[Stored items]
(* ===== verification/RelaySpec.v ===== *)
(** * What the relay guarantees

    Under every interleaving of peers, handlers, timers and copying loops, a
    connection receives the error that answers its own malformed request, or its
    acknowledgement followed by what its counterpart of the same session id sent,
    in order, with at most the error of its own timer in between; the client and
    the server agree on the handshake; the timer of a first peer's handler reports
    to the wrong peers; and Close ends what it can reach. *)
From Stdlib Require Import Strings.Byte Strings.String.
From S2P Require Import Prelude Wire Signaling Relay.

Open Scope Z_scope.

Definition timeout_msg : string := "timeout waiting for peer".
Definition timeout_error : bytes := relay_sendError timeout_msg.

(** What the copying loop has read of a peer's data. *)
Definition data_read (x : rconn) : bytes := slice (rc_req x) (rc_pos x) (rc_hist x).

(** Closed by neither side. *)
Definition intact (x : rconn) : bool := rc_open x && negb (rc_eof x).

(** Older than the deadline that its handler sets and the timer that it starts. *)
Definition overdue (now : Z) (x : rconn) : Prop := rc_accepted x + RelayTimeout ≤ now.

(** The acknowledgement is lost to a connection that has gone and to one whose
    deadline has passed. *)
Definition greeting (now : Z) (id ack : bytes) (x : rconn) : Prop :=
  ack = sendConnectAck id ∨ ack = [] ∧ (intact x = false ∨ overdue now x).

(** A first peer whose timer has fired and whose handler has written the error. *)
Definition told (now : Z) (x : rconn) : Prop :=
  overdue now x ∧ match rc_phase x, rc_handler x with PhFirst _ _, (HReturn | HOver) => True | _, _ => False end.

(** What was written to [x], paired with [y], once it has been greeted: the data
    of [y], with at most one error, of the timer of [x], somewhere in it. *)
Definition carried (now : Z) (id : bytes) (x y : rconn) : Prop :=
  ∃ ack d1 e d2, greeting now id ack x ∧ rc_out x = ack ++ d1 ++ e ++ d2 ∧
    (e = [] ∨ e = timeout_error ∧ told now x) ∧
    if intact x then d1 ++ d2 = data_read y else (d1 ++ d2) `prefix_of` data_read y.

(** The request the peer opened the connection with. *)
Definition asked (x : rconn) (id : bytes) : Prop := take (rc_req x) (rc_hist x) = connect_request id.

(** The peer sent something that is no request. *)
Definition refused (x : rconn) (msg : string) : Prop :=
  ∃ h r, h `prefix_of` rc_hist x ∧ read_connect (stream_of h) = Ret (CrReject msg, r).

Definition bounds_ok (x : rconn) : Prop := (rc_req x ≤ rc_pos x ≤ length (rc_hist x))%nat.

(** The stages of the handler of a first peer. *)
Definition first_stage (id : bytes) (h : handler_stage) : Prop :=
  match h with HSelect _ i => i = id | HReply m => m = timeout_msg | HReturn | HOver => True | _ => False end.

(** Whether the second peer's handler has come past the acknowledgements. *)
Definition acked_first (h : handler_stage) : bool := match h with HGreet _ _ AckA => false | _ => true end.
Definition acked_second (h : handler_stage) : bool := match h with HGreet _ _ (AckA | AckB) => false | _ => true end.

Definition initial_deadline (x : rconn) : option Z := Some (rc_accepted x + RelayTimeout).

Definition carried_if (acked : bool) (now : Z) (id : bytes) (x y : rconn) : Prop :=
  if acked then carried now id x y else rc_out x = [].

(** The greeting of the first peer [x], number [c], and the second peer [y]:
    nothing is copied before both deadlines are cleared. *)
Definition greeted (c : nat) (id : bytes) (x y : rconn) : Prop :=
  match rc_handler y with
  | HGreet wc i g =>
      wc = c ∧ i = id ∧ data_read x = [] ∧ data_read y = [] ∧ rc_deadline y = initial_deadline y ∧
      rc_deadline x = match g with ClearB => None | _ => initial_deadline x end
  | HRelay => rc_deadline x = None ∧ rc_deadline y = None
  | _ => False
  end.

Definition link (now : Z) (c : nat) (id : bytes) (x y : rconn) : Prop :=
  carried_if (acked_first (rc_handler y)) now id x y ∧ carried_if (acked_second (rc_handler y)) now id y x ∧
  greeted c id x y.

Definition conn_ok (now : Z) (m : gmap nat rconn) (c : nat) (x : rconn) : Prop :=
  bounds_ok x ∧
  match rc_phase x with
  | PhFresh =>
      rc_out x = [] ∧ rc_deadline x = initial_deadline x ∧
      match rc_handler x with
      | HRead => rc_pos x = 0%nat ∧ rc_req x = 0%nat
      | HPair id => asked x id ∧ rc_pos x = rc_req x
      | _ => False
      end
  | PhWaiting id =>
      asked x id ∧ rc_out x = [] ∧ rc_pos x = rc_req x ∧ rc_deadline x = initial_deadline x ∧ first_stage id (rc_handler x)
  | PhFirst id p =>
      asked x id ∧ first_stage id (rc_handler x) ∧
      ∃ y, m !! p = Some y ∧ rc_phase y = PhSecond id c ∧ link now c id x y
  | PhSecond id p => asked x id ∧ ∃ y, m !! p = Some y ∧ rc_phase y = PhFirst id c
  | PhOver =>
      match rc_handler x with
      | HReply msg => rc_out x = [] ∧ refused x msg
      | HReturn | HOver => rc_out x = [] ∨ ∃ msg, rc_out x = relay_sendError msg ∧ refused x msg
      | _ => False
      end
  end.

Definition conns_ok (now : Z) (m : gmap nat rconn) : Prop := ∀ c x, m !! c = Some x → conn_ok now m c x.

(** Two paired connections, the first peer's and the second's. *)
Definition joined (m : gmap nat rconn) (id : bytes) (a b : nat) (x y : rconn) : Prop :=
  m !! a = Some x ∧ m !! b = Some y ∧ rc_phase x = PhFirst id b ∧ rc_phase y = PhSecond id a.

Record rinv (s : relay) : Prop := {
  ri_conn : conns_ok (r_now s) (r_conns s);
  ri_wait id c : r_waiting s !! id = Some c → ∃ x, r_conns s !! c = Some x ∧ rc_phase x = PhWaiting id;
  ri_live z : z ∈ r_live s →
    ∃ x y, joined (r_conns s) (rs_ID z) (rs_PeerA z) (rs_PeerB z) x y ∧ rc_handler y = HRelay;
}.

Lemma rinv_new : rinv NewRelayServer.
Proof. constructor; [intros c x|intros id c|intros z]; cbn; rewrite ?lookup_empty; try done. by intros ?%not_elem_of_nil. Qed.

(** ** Changes of connections that their counterparts do not notice *)

(** The steps of a first peer's handler after the mutex. *)
Definition hstep (h h' : handler_stage) : Prop :=
  h' = h ∨
  match h, h' with
  | HSelect _ _, HReturn | HReply _, HReturn | HReturn, HOver => True
  | HSelect _ _, HReply m => m = timeout_msg
  | _, _ => False
  end.

Record quiet (now : Z) (x x' : rconn) : Prop := {
  q_phase : rc_phase x' = rc_phase x;
  q_bounds : bounds_ok x';
  q_read : data_read x' = data_read x;
  q_pos : rc_pos x' = rc_pos x ∧ rc_req x' = rc_req x;
  q_hist : rc_hist x `prefix_of` rc_hist x';
  q_handler : hstep (rc_handler x) (rc_handler x');
  q_deadline : rc_deadline x' = rc_deadline x;
  q_accepted : rc_accepted x' = rc_accepted x;
  q_out : rc_out x' = rc_out x ∧ (intact x' = true → intact x = true) ∨
          (∃ m id p, rc_handler x = HReply m ∧ rc_handler x' = HReturn ∧ rc_phase x = PhFirst id p) ∧
          rc_deadline x = None ∧ overdue now x ∧ intact x' = intact x ∧ rc_out x' = rc_out x ++ timeout_error;
}.

Lemma quiet_refl now x : bounds_ok x → quiet now x x.
Proof. intros Hb. constructor; auto; by left. Qed.

Lemma asked_quiet now x x' id : bounds_ok x → quiet now x x' → asked x id → asked x' id.
Proof.
  intros Hb Hq. unfold asked. intros <-. destruct (q_pos _ _ _ Hq) as [_ ->]. destruct (q_hist _ _ _ Hq) as [k ->].
  destruct Hb. by rewrite take_app_le by lia.
Qed.

Lemma refused_quiet now x x' msg : quiet now x x' → refused x msg → refused x' msg.
Proof. intros Hq (h & r & Hh & Hr). exists h, r. split; [|done]. by etrans; [|apply (q_hist _ _ _ Hq)]. Qed.

Lemma first_stage_step id h h' : hstep h h' → first_stage id h → first_stage id h'.
Proof. intros [->|H]; [done|]. by destruct h, h'. Qed.

Lemma second_stage_step c id x y h : greeted c id x y → hstep (rc_handler y) h → h = rc_handler y.
Proof. unfold greeted. intros Hg [->|H]; [done|]. by destruct (rc_handler y). Qed.

Lemma told_quiet now x x' : quiet now x x' → told now x → told now x'.
Proof.
  intros Hq [Ho Ht]. unfold told, overdue. rewrite (q_phase _ _ _ Hq), (q_accepted _ _ _ Hq). split; [done|].
  destruct (rc_phase x); try done. destruct (q_handler _ _ _ Hq) as [->|Hs]; [done|].
  by destruct (rc_handler x), (rc_handler x').
Qed.

Lemma greeting_quiet now id ack x x' : quiet now x x' → greeting now id ack x → greeting now id ack x'.
Proof.
  intros Hq [->|[-> Hg]]; [by left|right; split; [done|]]. unfold overdue. rewrite (q_accepted _ _ _ Hq).
  destruct Hg as [Hg|Hg]; [left|by right].
  destruct (q_out _ _ _ Hq) as [[_ Ho]|(_ & _ & _ & -> & _)]; [|done]. destruct (intact x'); [|done]. by rewrite Ho in Hg.
Qed.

Exercise prompt
Starting at the line above that contains "Lemma rinv_new : rinv NewRelayServer.", repeat each line exactly up to and including the line that contains "q_out : rc_out", and stop there.

Solution to this task
Lemma rinv_new : rinv NewRelayServer.
Proof. constructor; [intros c x|intros id c|intros z]; cbn; rewrite ?lookup_empty; try done. by intros ?%not_elem_of_nil. Qed.

(** ** Changes of connections that their counterparts do not notice *)

(** The steps of a first peer's handler after the mutex. *)
Definition hstep (h h' : handler_stage) : Prop :=
  h' = h ∨
  match h, h' with
  | HSelect _ _, HReturn | HReply _, HReturn | HReturn, HOver => True
  | HSelect _ _, HReply m => m = timeout_msg
  | _, _ => False
  end.

Record quiet (now : Z) (x x' : rconn) : Prop := {
  q_phase : rc_phase x' = rc_phase x;
  q_bounds : bounds_ok x';
  q_read : data_read x' = data_read x;
  q_pos : rc_pos x' = rc_pos x ∧ rc_req x' = rc_req x;
  q_hist : rc_hist x `prefix_of` rc_hist x';
  q_handler : hstep (rc_handler x) (rc_handler x');
  q_deadline : rc_deadline x' = rc_deadline x;
  q_accepted : rc_accepted x' = rc_accepted x;
  q_out : rc_out x' = rc_out x ∧ (intact x' = true → intact x = true) ∨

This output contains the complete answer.